"Go and tell the Spartans, stranger passing by, That here, obedient to their laws, dead we lie" - Simonides of Ceos (556-468BC), Epitaph on the monument marking the Battle of Thermopylae (480 BC). |
It is an anomaly is it not? (As I read more into Zimbabwe’s history) that Changamire Dombo defeated the Portuguese using superior military tactics way back when - and the Portuguese even acknowledged this rout in their historical documents - yet travel the length and breadth of Zimbabwe, you will not find a single statue commemorating Changamire Dombo’s military genius. Search high and low, and you will not find this victory honoured in any medium - drawings, films, re-enactments, nothing!

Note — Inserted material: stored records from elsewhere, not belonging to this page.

Definition extended_sizes : list nat :=
  ([4; 2; 2; 4; 4; 4] ++ replicate 96 1 ++ [4; 1; 1; 2] ++ replicate 16 1 ++ [4; 4; 4])%nat.
Definition extended_values (x : Ext2ExtendedSuperblock) : list Z :=
  [first_non_reserved_inode_in_fs x; inode_size x; block_group_of_this_superblock x; optional_features x; required_features x;
   write_features x] ++ (fs_id x ++ volume_name x ++ last_mounted x) ++
  [compression_algorithm x; blocks_to_preallocate_for_files x; blocks_to_preallocate_for_directories x; unused1 x] ++
  journal_id x ++ [journal_inode x; journal_device x; head_of_orphan_inode_list x].
Definition extended_of (vs : list Z) : option Ext2ExtendedSuperblock :=
  match take 6 vs, take 4 (drop 102 vs), drop 122 vs with
  | [a; b; c; d; e; f], [g; h; i; j], [k; l; m] =>
      Some (MkExtended a b c d e f (take 16 (drop 6 vs)) (take 16 (drop 22 vs)) (take 64 (drop 38 vs)) g h i j (take 16 (drop 106 vs)) k l m)
  | _, _, _ => None
  end.

Definition has_unrecognised_required_features (x : Ext2ExtendedSuperblock) : bool :=
  negb (Z.land (required_features x) 0x000F =? required_features x).
Definition has_unrecognised_write_required_features (x : Ext2ExtendedSuperblock) : bool :=
  negb (Z.land (write_features x) 0x0007 =? write_features x).
Definition has_required_feature_compression (x : Ext2ExtendedSuperblock) : bool := negb (Z.land (required_features x) 0x0001 =? 0).
Definition has_required_feature_directory_entry_type_field (x : Ext2ExtendedSuperblock) : bool := negb (Z.land (required_features x) 0x0002 =? 0).
Definition has_required_feature_replay_journal (x : Ext2ExtendedSuperblock) : bool := negb (Z.land (required_features x) 0x0004 =? 0).
Definition has_required_feature_journal_device (x : Ext2ExtendedSuperblock) : bool := negb (Z.land (required_features x) 0x0008 =? 0).
Definition has_write_required_feature_sparse (x : Ext2ExtendedSuperblock) : bool := negb (Z.land (write_features x) 0x0001 =? 0).
Definition has_write_required_feature_64bit_file_size (x : Ext2ExtendedSuperblock) : bool := negb (Z.land (write_features x) 0x0002 =? 0).
Definition has_write_required_feature_directory_contents_binary_tree (x : Ext2ExtendedSuperblock) : bool :=
  negb (Z.land (write_features x) 0x0004 =? 0).

Record Ext2BlockGroupDescriptor := MkDescriptor {
  block_addr_for_block_usage_bitmap : Z;
  block_addr_for_inode_usage_bitmap : Z;
  block_addr_for_inode_table : Z;
  unallocated_blocks_in_group : Z;
  unallocated_inodes_in_group : Z;
  directories_in_group : Z;
}.
Definition descriptor_sizes : list nat := [4; 4; 4; 2; 2; 2]%nat.
Definition descriptor_values (d : Ext2BlockGroupDescriptor) : list Z :=
  [block_addr_for_block_usage_bitmap d; block_addr_for_inode_usage_bitmap d; block_addr_for_inode_table d;
   unallocated_blocks_in_group d; unallocated_inodes_in_group d; directories_in_group d].
Definition descriptor_of (vs : list Z) : option Ext2BlockGroupDescriptor :=
  match vs with [a; b; c; d; e; f] => Some (MkDescriptor a b c d e f) | _ => None end.
Definition set_unallocated_blocks_in_group (d : Ext2BlockGroupDescriptor) (n : Z) : Ext2BlockGroupDescriptor :=
  MkDescriptor (block_addr_for_block_usage_bitmap d) (block_addr_for_inode_usage_bitmap d) (block_addr_for_inode_table d)
    n (unallocated_inodes_in_group d) (directories_in_group d).
Definition set_unallocated_inodes_in_group (d : Ext2BlockGroupDescriptor) (n : Z) : Ext2BlockGroupDescriptor :=
  MkDescriptor (block_addr_for_block_usage_bitmap d) (block_addr_for_inode_usage_bitmap d) (block_addr_for_inode_table d)
    (unallocated_blocks_in_group d) n (directories_in_group d).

Yet, here I am, in the picture above, in Thermopylae, at a monument erected in honour of King Leonidas of Sparta who lost a battle here to the invading Persians in 480 BC. There already has been 2 major films made in honour of King Leonidas and his 300 Spartans. When I arrived in Athens, while relaxing and trying to get my bearings, I was talking to a young medical student in the Gazi District. Not only did she know of, word for word, the Battle of Thermopylae, she also recited the stories of Thucydides, Herodotus and Homer. I, on the other hand, am only getting to know the stories of my country the hard way, and retro-retrospectively too.